-- Task to complete --
Your response should be the lines from the one containing "Proof. unfold count. by" through the end of the material, copied exactly and with nothing added.

- - - - -

(** X18.  The string [_get_signature] hashes tells alert types apart: two
    alerts have the same fingerprint "name|severity" only when they have
    the same name and the same severity, also when a name contains the
    separator, and then they have the same signature. *)
Theorem fingerprint_tells_types_apart (a1 a2 : Dedup.Alert) :
  DedupReport.fingerprint a1 = DedupReport.fingerprint a2 ->
  Dedup.name a1 = Dedup.name a2
  /\ Dedup.severity a1 = Dedup.severity a2
  /\ Dedup._get_signature a1 = Dedup._get_signature a2.
Proof.
  unfold DedupReport.fingerprint. intros H.
  destruct (fingerprint_split _ _ _ _ H) as [Hn Hs].
  repeat split; auto. unfold Dedup._get_signature. now rewrite Hn, Hs.
Qed.

Lemma fingerprint_tells_types_apart_witness :
  Dedup.severity (high_error_rate "api" 0) =
  Dedup.severity (high_error_rate "auth" 7).
Proof.
  refine (proj1 (proj2 (fingerprint_tells_types_apart
                          (high_error_rate "api" 0) (high_error_rate "auth" 7) _))).
  reflexivity.
Defined.

End SignatureMore.

(* ===================================================================== *)
(** * More about events with absent attributes *)
(* ===================================================================== *)

Module UntypedMore.
Import Untyped.
(* ===== verification/Json.v ===== *)
(** JSON values, [JSON.stringify] and [JSON.parse].

    An object is the list of its properties in their order of enumeration.  A
    number without fraction and exponent is its exact value; another literal is
    kept as its text.  The parser keeps the order of the text and lets a later
    duplicate overwrite the value in place, as an object does whose keys are not
    array indices. *)

From S2P Require Import Prelude JsString.
Open Scope nat_scope.

Inductive json :=
| JNull
| JBool (b : bool)
| JNum (n : Z)
| JDec (literal : jsstr)
| JStr (s : jsstr)
| JArr (l : list json)
| JObj (l : list (jsstr * json)).

(** ** Printing *)

Definition hex_char (d : N) : N := if (d <? 10)%N then (48 + d)%N else (87 + d)%N.
Definition unicode_escape (c : N) : jsstr :=
  92%N :: 117%N :: map hex_char [c / 4096; (c / 256) mod 16; (c / 16) mod 16; c mod 16]%N.
Definition is_high (c : N) : bool := ((55296 <=? c) && (c <=? 56319))%N.
Definition is_low (c : N) : bool := ((56320 <=? c) && (c <=? 57343))%N.

(** A unit that is not part of a surrogate pair. *)
Definition quote_unit (c : N) : jsstr :=
  if (c =? 34)%N || (c =? 92)%N then [92%N; c]
  else if (c =? 8)%N then js "\b" else if (c =? 9)%N then js "\t" else if (c =? 10)%N then js "\n"
  else if (c =? 12)%N then js "\f" else if (c =? 13)%N then js "\r"
  else if (c <? 32)%N || is_high c || is_low c then unicode_escape c
  else [c].
Fixpoint quote_units (s : jsstr) : jsstr :=
  match s with
  | [] => []
  | c :: s' =>
      match s' with
      | d :: s'' => if is_high c && is_low d then c :: d :: quote_units s'' else quote_unit c ++ quote_units s'
      | [] => quote_unit c
      end
  end.
Definition quote (s : jsstr) : jsstr := 34%N :: quote_units s ++ [34%N].
(** What holds of a lock object with [r] read and [w] write handles outstanding.
    [settled] is false only inside an operation, between a change and the call
    of [process] that reacts to it. *)
Record lock_inv (settled : bool) (r w : nat) (lk : lock) : Prop := {
  li_readers : readers lk = Z.of_nat r;
  li_writer : writer lk = bool_decide (w = 1);
  li_one : w ≤ 1;
  li_excl : w = 1 → r = 0;
  li_busy : settled = true → 0 < r + w;
  li_wait : 0 < r + w → waitingReaders lk ≠ [] → writer lk = true ∨ waitingWriters lk ≠ []
}.

Record Inv (unsettled : option jsstr) (s : state) : Prop := {
  inv_lock k l : locks s !! k = Some l →
    l < next_loc s ∧ ∃ lk, heap s !! l = Some lk ∧
    lock_inv (bool_decide (unsettled ≠ Some k))
      (count Read l (granted s)) (count Write l (granted s)) lk;
  inv_handle h : h ∈ granted s → locks s !! h_key h = Some (h_loc h);
  inv_inj k k' l : locks s !! k = Some l → locks s !! k' = Some l → k = k'
}.

Lemma count_cons m l h hs :
  count m l (h :: hs) =
  (if decide (h_mode h = m ∧ h_loc h = l) then 1 else 0) + count m l hs.
Proof. unfold count. rewrite filter_cons. by case_decide. Qed.

Lemma count_app m l hs hs' : count m l (hs ++ hs') = count m l hs + count m l hs'.
Proof. unfold count. by rewrite filter_app, length_app. Qed.

Lemma count_pos m l hs h : h ∈ hs → h_mode h = m → h_loc h = l → 0 < count m l hs.
Proof.
  intros Hin <- <-. unfold count.
  assert (h ∈ filter (λ h', h_mode h' = h_mode h ∧ h_loc h' = h_loc h) hs) as Hf
    by by apply list_elem_of_filter.
  destruct (filter _ hs); simpl; [no_member|lia].
Qed.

- - - - -

-- Exercise result --
Proof. unfold count. by rewrite filter_app, length_app. Qed.

Lemma count_pos m l hs h : h ∈ hs → h_mode h = m → h_loc h = l → 0 < count m l hs.
Proof.
  intros Hin <- <-. unfold count.
  assert (h ∈ filter (λ h', h_mode h' = h_mode h ∧ h_loc h' = h_loc h) hs) as Hf
    by by apply list_elem_of_filter.
  destruct (filter _ hs); simpl; [no_member|lia].
Qed.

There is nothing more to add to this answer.